Representing abundance in collections

Janet Carding and I have been talking about her upcoming CODE|WORDS essay on change management in the digital era, and one painful truth she points out is that she still goes to events where museum leaders talk about putting their collections online and making them available to search, a full generation after this problem was first solved. And that solution – search – is itself hugely problematic, for me, and others, I think, largely because of how stingy we are in how we provide access to those collections.

CC-BY 2.0 image by Flickr user Paul Lowry
CC-BY 2.0 image by Flickr user Paul Lowry

Once upon a time, when you wanted to find out something, you’d go to the library and look in a card catalogue for a topic or a title. Once you got a number, you’d go wander the aisles or stacks, looking at book spines for the right number. Maybe you’d find what you were looking for. Maybe you wouldn’t. But in either case, you’d encounter a ton of information on the way that would give you both a sense of what you were looking for and what information surrounded it.

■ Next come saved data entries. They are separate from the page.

Definition setup_command (obj : Obj) (h u key config : option string) (force_ : bool) : prog exn W SetupContext :=
  pfold one_step
    {| host := h; user := u; key_path := match key with Some k => k | None => _DEFAULT_KEY_PATH end;
       config_path := config; force := force_; correlation_id := obj_correlation_id obj |} SETUP_STEPS.

(** ** mower jetson health *)
Definition health_row (c : PyVal) : res exn unit :=
  status ← Probe.get_attr c "status" (VStr "");
  _ ← Steps.hashable status;
  name ← Probe.get_attr c "name" (VStr "?");
  severity ← Probe.get_attr c "severity" (VStr "?");
  detail ← Probe.get_attr c "detail" (VStr "");
  _ ← Steps.cell name; _ ← Steps.cell severity; Steps.cell detail.

Definition health_command (obj : Obj) (fl : JetsonRemote.Flags) (json_out : bool) : prog exn W unit :=
  client ← JetsonRemote.connect expanduser yaml_safe_load DEFAULT_LAPTOP_CONFIG_PATH obj fl;
  if obj_dry_run obj then _ ← plift (Ssh.build_ssh_argv client probe_argv); mret tt
  else
    result ← JetsonRemote.or_exit_3 (Ssh.run client probe_argv false (Some (VFloat (F.of_Z 30))) []);
    if json_out then plift (exit_ (Ssh.returncode result))
    else
      checks ← pexcept [JSONDecodeError; ValueError] (plift (json_loads (Ssh.stdout result))) (fun _ => plift (exit_ 3));
      items ← plift (Probe.iter_value checks);
      _ ← plift (rmap health_row items);
      plift (exit_ (Ssh.returncode result)).
End setup.
End Setup.

(** ** The configuration step settles what it checks *)

(** The same document up to the order of the keys of its mappings. *)
Inductive same_doc : PyVal -> PyVal -> Prop :=
| same_value v : same_doc v v
| same_mapping d d' :
    (forall k v, dget d k = Some v -> exists v', dget d' k = Some v' /\ same_doc v v') ->
    (forall k, dget d k = None -> dget d' k = None) -> same_doc (VDict d) (VDict d').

Fast forward to 2015 and how have we advanced in our ability to present vast sums of knowledge?

 

 

 

 

Bit of a let down, isn’t it?

Hold the idea of being in the library stacks and then look at the blank search box, revealing nothing, mocking your ignorance, coyly withholding its treasures and forcing you to figure out what magic formula will get it to show you the goods. As Mitchell Whitelaw points out in his excellent article “Generous Interfaces for Digital Cultural Collections”

“Decades of digitisation have made a wealth of digital cultural material available online. Yet search — the dominant interface to these collections — is incapable of representing this abundance. Search is ungenerous: it withholds information, and demands a query.”

I expressed a strong opinion on this in my CODE|WORDS essay “The Virtues of Promiscuity”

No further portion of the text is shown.